To start, I'm going to create an MVC4 project in Visual Studio and add the EntityFramework.SqlServerCompact nuget package. With this in place, I created a Product object and a simple data context using Entity Framework Code First:

    public class Product
    {

        public int ProductId { get; set; }
        public string Name { get; set; }
        public string Manufacturer { get; set; }
        public decimal Price { get; set; }

    }

    public class ProductContext : DbContext
    {
        public DbSet<product> Products { get; set; }
    }

    public class ProductDbInitializer : DropCreateDatabaseAlways<productcontext>
    {

        protected override void Seed(ProductContext context)
        {

            var checkers = new Product()
            {
                ProductId = 1,
                Name = "Checkers",
                Manufacturer = "Milton Bradley",
                Price = 5.99M
            };
            context.Products.Add(checkers);

            var chess = new Product
            {
                ProductId = 2,
                Name = "Chess",
                Manufacturer = "Parker Brothers",
                Price = 8.99M
            };
            context.Products.Add(chess);

            var backgammon = new Product
            {
                ProductId = 3,
                Name = "Backgammon",
                Manufacturer = "Hasbro",
                Price = 12.99M
            };
            context.Products.Add(backgammon);

            var connectFour = new Product
            {
                ProductId = 4,
                Name = "Connect Four",
                Manufacturer = "Milton Bradley",
                Price = 7.49M
            };
            context.Products.Add(connectFour);

            base.Seed(context);
        }

    }
</productcontext></product>

Note the DbInitializer class - this will create some seed data for us to display in this sample.

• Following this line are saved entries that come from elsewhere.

(** * poke-portal: the data-access and caching layer of [pokemonData.tsx]

    A shallow embedding of the transport cache ([cacheKey], [getCached]),
    the domain mapper ([extractSprite], [mapTypes], [mapAbilities],
    [mapStats], [extractEnglishFlavor], [mapToSummary], [mapToDetail]) and
    the aggregate store ([loadList], [getSummary], [getDetail]) of
    [src/poke-portal/src/pokemonData.tsx].

    Conventions of the embedding:
    - a JS [number] that the code only uses as an integer (ids, slots,
      counts, millisecond timestamps) is a [Z]; where the text of a
      number matters it is assumed to be a [safe_integer];
    - an object is the list of its properties in the order of their
      creation, and [own_property_order] is the order in which they are
      enumerated;
    - [string | null], an optional property [f?:] and [undefined] are all
      [option]; optional chaining [a?.b] is bind and [a ?? b] is
      [nullish];
    - a JS string is a [string] of 8-bit code units;
    - the module-level [Map] used as cache is a [gmap string _], the
      [Record<number, _>] indexes of the provider are [gmap Z _];
    - an [async] function is a state transformer over the [World] (cache,
      clock, log of issued requests) that returns [inl] on fulfilment and
      [inr] on rejection;
    - a function object built by [useCallback] takes what its closure
      has captured as an argument of its own, apart from the store that
      its setters work on. *)

From Stdlib Require Import ZArith Ascii String List Sorted Permutation Lia.
From Stdlib Require Import DecimalString DecimalZ DecimalPos.
From stdpp Require Import base option list gmap strings sorting.

Local Open Scope string_scope.
Local Open Scope Z_scope.

#[local] Set Warnings "-register-all".

(** ** Raw catalogue records (the exported interfaces) *)

Record NamedAPIResource := {
  res_name : string;
  res_url : string;
}.

Record SpriteDefault := {
  front_default : option string;
}.

Record SpriteHome := {
  home_front_default : option string;
  home_front_shiny : option string;
}.

Record PokemonSpritesOther := {
  dream_world : option SpriteDefault;
  home : option SpriteHome;
  official_artwork : option SpriteDefault;
}.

The 'standard' MVC approach

Typically, an MVC view will output a grid of data with a simple for-loop over some data.  With the razor-formatting engine, this becomes a trivial piece of work in our view:

        @foreach (var product in Model)
        {
            <tr>
                <td>@Html.ActionLink(product.Name, "Details", new { id = product.ProductId })</td>
                <td>@product.Manufacturer</td>
                <td>@product.Price.ToString("$0.00")</td>
            </tr>
        }

This is a simple approach that dumps the data to screen. For a prototype it may be enough, but in today's web, we want something more dynamic.  We'd prefer an AJAX solution that allows us to search, sort and flip through pages of content.

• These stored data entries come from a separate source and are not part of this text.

(** ** The Gini coefficient

    The tutorial introduces [compute_gini] as the Gini coefficient of the
    agents' wealth.  Its textbook definition is half the relative mean
    absolute difference: the sum of [|x_i - x_j|] over all ordered pairs,
    divided by [2 * n * S]. *)

(** The sum of [|a - b|] over the [b] of [l]. *)
Definition gap_to (a : Z) (l : list Z) : Z :=
  sum (map (fun b => Z.abs (a - b)) l).

(** The sum of [|x_i - x_j|] over all ordered pairs [(i, j)]. *)
Definition abs_diff_sum (l : list Z) : Z :=
  sum (map (fun a => gap_to a l) l).

(** The same sum over the pairs [i < j] only. *)
Fixpoint pair_gap (l : list Z) : Z :=
  match l with
  | [] => 0
  | a :: t => gap_to a t + pair_gap t
  end.

(** The Gini coefficient of a list of numbers with sum [S <> 0]. *)
Definition gini_coefficient (l : list Z) : Q :=
  (inject_Z (abs_diff_sum l)
   / inject_Z (2 * Z.of_nat (length l) * sum l))%Q.

(** ** The model of [2_collecting_data.ipynb] without a data collector

    The first [MoneyModel] of that tutorial steps its agents and collects
    nothing: [step] is [shuffle_do("move")] followed by [do("give_money")],
    with the [give_money] that keeps no count. *)
Section MesaPlain.

Variable select_random_cell : list Cell -> Cell -> nat -> Result Cell.
Variable shuffle : list nat -> list nat -> list nat * list nat.

Definition step_plain : M MoneyModel unit :=
  agents_shuffle_do shuffle (move select_random_cell);;
  agents_do give_money_plain.

Definition run_model_plain (k : nat) : M MoneyModel unit :=
  repeat_do k step_plain.

End MesaPlain.

(** Two models agree on what decides a simulation: where the agents stand,
    what they hold, and the draws left in the generator. *)
Definition agree (m m' : MoneyModel) : Prop :=
  map cell (agents m) = map cell (agents m')
  /\ wealths m = wealths m'
  /\ random m = random m'.

(** Two programs take agreeing models to the same result and to agreeing
    models. *)
Definition simulates {A} (c c' : M MoneyModel A) : Prop :=
  forall m m', agree m m' ->
    eval c m = eval c' m' /\ agree (exec c m) (exec c' m').

(** The attribute update [f] of one agent keeps the property [R]. *)
Definition update_ok (R : MoneyModel -> Prop) (f : MoneyAgent -> MoneyAgent)
  : Prop :=
  forall m i a,
    R m -> agents m !! i = Some a ->
    R (set_agents (<[i := f a]> (agents m)) m).

(** What the collector of a model for [n] agents holds: scores in
    [[0, 1]], and as many agent tables, each of [n] rows whose wealth sums
    to [n]. *)
Definition collector_invariant (m : MoneyModel) : Prop :=
  Forall (fun g => (0 <= g)%Q /\ (g <= 1)%Q) (model_vars (datacollector m))
  /\ Forall (fun tbl => Z.of_nat (length tbl) = num_agents m
                        /\ sum (map fst tbl) = num_agents m)
            (agent_vars (datacollector m))
  /\ length (agent_vars (datacollector m))
     = length (model_vars (datacollector m)).

(** Every agent's [steps_not_given] lies between [0] and [b]. *)
Definition steps_bounded (b : Z) (m : MoneyModel) : Prop :=
  Forall (fun a => 0 <= steps_not_given a <= b) (agents m).

(** The same while [agents.do("give_money")] is under way: the agents
    before position [j] have had their turn and may have counted one more
    step. *)
Definition steps_front (b : Z) (j : nat) (m : MoneyModel) : Prop :=
  forall i a,
    agents m !! i = Some a ->
    0 <= steps_not_given a
    /\ steps_not_given a <= (if decide (i < j)%nat then b + 1 else b).

(** * Properties *)

(** ** The monad *)

Lemma bind_run {St A B} (c : M St A) (k : A -> M St B) s :
  (c ≫= k) s =
  match c s with
  | (Ok a, s') => k a s'
  | (Raise e, s') => (Raise e, s')
  end.
Proof. reflexivity. Qed.

Lemma exec_bind {St A B} (c : M St A) (k : A -> M St B) s :
  exec (c ≫= k) s =
  match c s with
  | (Ok a, s') => exec (k a) s'
  | (Raise _, s') => s'
  end.
Proof.
  unfold exec, mbind, M_bind, bind. destruct (c s) as [[a|e] s']; reflexivity.
Qed.

Lemma eval_bind {St A B} (c : M St A) (k : A -> M St B) s :
  eval (c ≫= k) s =
  match c s with
  | (Ok a, s') => eval (k a) s'
  | (Raise e, _) => Raise e
  end.
Proof.
  unfold eval, mbind, M_bind, bind. destruct (c s) as [[a|e] s']; reflexivity.
Qed.

(** ** Sums, sorting and the weighted sum *)

Lemma sum_cons a l : sum (a :: l) = a + sum l.
Proof. reflexivity. Qed.


Lemma sum_Permutation l1 l2 : l1 ≡ₚ l2 -> sum l1 = sum l2.
Proof.
  induction 1; rewrite ?sum_cons in *; lia.
Qed.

The output of our simple MVC foreach loop

If you're like me, you went looking for a jQuery plugin to do some of this work for you.  There are a number of great grid controls available like KendoUI or jqGrid.  I first used the jqGrid and ran into configuration after configuration that was undocumented that I needed to test and ensure behaved the way I needed it to.  Then I had to chase down a handful of additional methods I needed to add to my MVC controllers to perform the search and sort operations.  After that, I had to update those controller methods to handle paging.  All in all, I ended up adding more server-side methods in my MVC controller and writing client-side javascript wrapper methods for the grid control to simplify my data access needs.  I could move my data searching and sorting methods on the server-side into an ApiController, but my problem remains the same: I'm writing a lot of code to massage the data in the grid to fit my user's needs.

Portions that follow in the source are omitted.